Tests asks what evidence supports the change. I care less about whether a test exists and more about whether the evidence matches the risk. A unit test for a helper does not prove a migration is safe. A broad integration test may be overkill for pure formatting logic.

Ownership asks who will operate, debug, and evolve the change after merge. Code review often stops at "is this acceptable code?" Production asks "who owns this behavior when it fails?"

My checklist:

  • Purpose: can a reviewer summarize the change in one sentence?
  • Risk class: correctness, compatibility, security, reliability, cost, operability, or maintainability?
  • Evidence: what proves the important claim?
  • Reviewers: who understands the affected contract or boundary?
  • Rollout: what happens if the change is wrong?
  • Aftercare: who watches the first production signal?

This moves review from taste arbitration toward risk inspection.

Where this goes wrong

The counterpoint is that not every review needs heavyweight structure. A typo fix, small refactor, or local cleanup should not require a full design packet. Too much process makes engineers batch changes, avoid review, or optimize for paperwork.

The model should scale with blast radius. A low-risk change needs clarity and tests. A cross-boundary change needs contract review, rollout thinking, and ownership. A data migration needs a different level of scrutiny entirely.
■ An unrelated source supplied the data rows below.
(** C7. [delete_application] of an application of the index, on a well
    laid out directory that holds the application's subtree, returns
    normally; afterwards the application is in none of the three
    dictionaries, no token refers to it any more while the tokens of other
    applications are kept, nothing is left on disk below its directory,
    and the applications file holds the remaining applications and
    tokens. From then on every lookup through the application's scope, and
    every lookup of one of its tokens, raises [KeyError] (the store's
    NotFound). *)
Theorem delete_application_cascade :
  forall w application,
    mem application (applications w) = true ->
    mem application (databases w) = true ->
    mem application (documents w) = true ->
    NoDup (keys (tokens w)) ->
    layout_ok (disk w) ->
    disk w (HippoDB.app_dir application) = Some Dir ->
    let r := HippoDB.delete_application application w in
    let w' := fst r in
    snd r = Ok tt /\
    get application (applications w') = None /\
    get application (databases w') = None /\
    get application (documents w') = None /\
    (forall token_id token,
       get token_id (tokens w') = Some token <->
       get token_id (tokens w) = Some token /\
       Token.application token <> application) /\
    (forall p, is_prefix (HippoDB.app_dir application) p = true ->
               disk w' p = None) /\
    disk w' HippoDB.applications_file
    = Some (File (ApplicationsJson (values (applications w'))
                    (values (tokens w')))) /\
    (forall database name,
       HippoDB.read_document application database name w'
       = (w', Raise (KeyError application))) /\
    (forall database name contents,
       HippoDB.update_document application database name contents w'
       = (w', Raise (KeyError application))) /\
    (forall database name,
       HippoDB.delete_document application database name w'
       = (w', Raise (KeyError application))) /\
    (forall database,
       HippoDB.delete_database application database w'
       = (w', Raise (KeyError application))) /\
    (forall path,
       snd (HippoDB.create_database application path w')
       = Raise (KeyError application)) /\
    HippoDB.delete_application application w'
    = (w', Raise (KeyError application)) /\
    (forall token_id token,
       get token_id (tokens w) = Some token ->
       Token.application token = application ->
       HippoDB.delete_token token_id w' = (w', Raise (KeyError token_id))).
Proof.
  intros w application Happ Hdb Hdoc Hnd L Hdir r w'. subst w' r.
  rewrite (delete_application_ok w application Hdb Hdoc Happ Hnd L Hdir).
  cbv zeta. wsimpl.
  set (toks := filter _ (tokens w)).
  set (w' := mkWorld _ _ _ _ _ _ _).
  assert (Htok : forall token_id token,
             get token_id toks = Some token <->
             get token_id (tokens w) = Some token /\
             Token.application token <> application).
  { intros token_id token. subst toks. split.
    - intros H. apply get_filter_some in H; [|exact Hnd].
      destruct H as [Hg Hf].
      split; [exact Hg|]. simpl in Hf. apply negb_true_iff in Hf.
      now apply String.eqb_neq.
    - intros [Hg Hne]. apply in_get; [now apply NoDup_keys_filter|].
      apply filter_In. split; [now apply get_in|].
      simpl. apply negb_true_iff. now apply String.eqb_neq. }
  destruct (unknown_application_lookups w' application)
    as (_ & _ & Hr & Hu & Hdd & Hddb & Hc & Hda);
    [apply get_remove_same | apply get_remove_same |].
  split; [reflexivity|].
  split; [apply get_remove_same|]. split; [apply get_remove_same|].
  split; [apply get_remove_same|]. split; [exact Htok|].
  split.
  { intros p Hp. rewrite put_other.
    - unfold Disk.rmtree. now rewrite Hp.
    - intros ->. discriminate Hp. }
  split; [apply put_same|].
  split; [exact Hr|]. split; [exact Hu|]. split; [exact Hdd|].
  split; [exact Hddb|]. split; [exact Hc|]. split; [exact Hda|].
  intros token_id token Hg Ha.
  unfold HippoDB.delete_token, HippoDB.del_token. repeat mstep.
  assert (Hnone : get token_id (tokens w') = None).
  { destruct (get token_id (tokens w')) as [t|] eqn:E; [|reflexivity].
    apply Htok in E. destruct E as [E Hne]. congruence. }
  apply mem_get_none in Hnone. now rewrite Hnone.
Qed.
Another failure is reviewer overreach. Senior reviewers can slow teams by turning every diff into a platform debate. Not every preference is a risk. If the codebase has standards, automate them where possible. Human review should spend scarce attention on things automation cannot judge well.

There is also a cultural trap. If reviews are used to display cleverness, authors learn to hide uncertainty.

What I do now

I ask authors to make risk reviewable. A good pull request description tells me what changed, why, what did not change, what could go wrong, and what evidence exists. It does not need to be long. It needs to reduce guesswork.

I ask reviewers to name the class of comment they are making. Is it a blocker, a question, a suggestion, a style issue, or a follow-up? This prevents preference from masquerading as correctness.

I prefer smaller diffs, but I care more about coherent diffs. A large structured change may be reviewable, while a small change can still hide a contract shift.

For high-risk changes, I look beyond the diff. I want to see test output, migration plan, logs, dashboards, fallback behavior, or a decision record. The diff is evidence, not the whole case.

The principal-engineer lens is attention design. Code review is a scarce human reasoning system. Spend it on the risks that cannot be linted.

Closing takeaway

Audit your code review process by asking what it actually measures. Then redesign it so the easiest thing to review is the risk you most need to catch.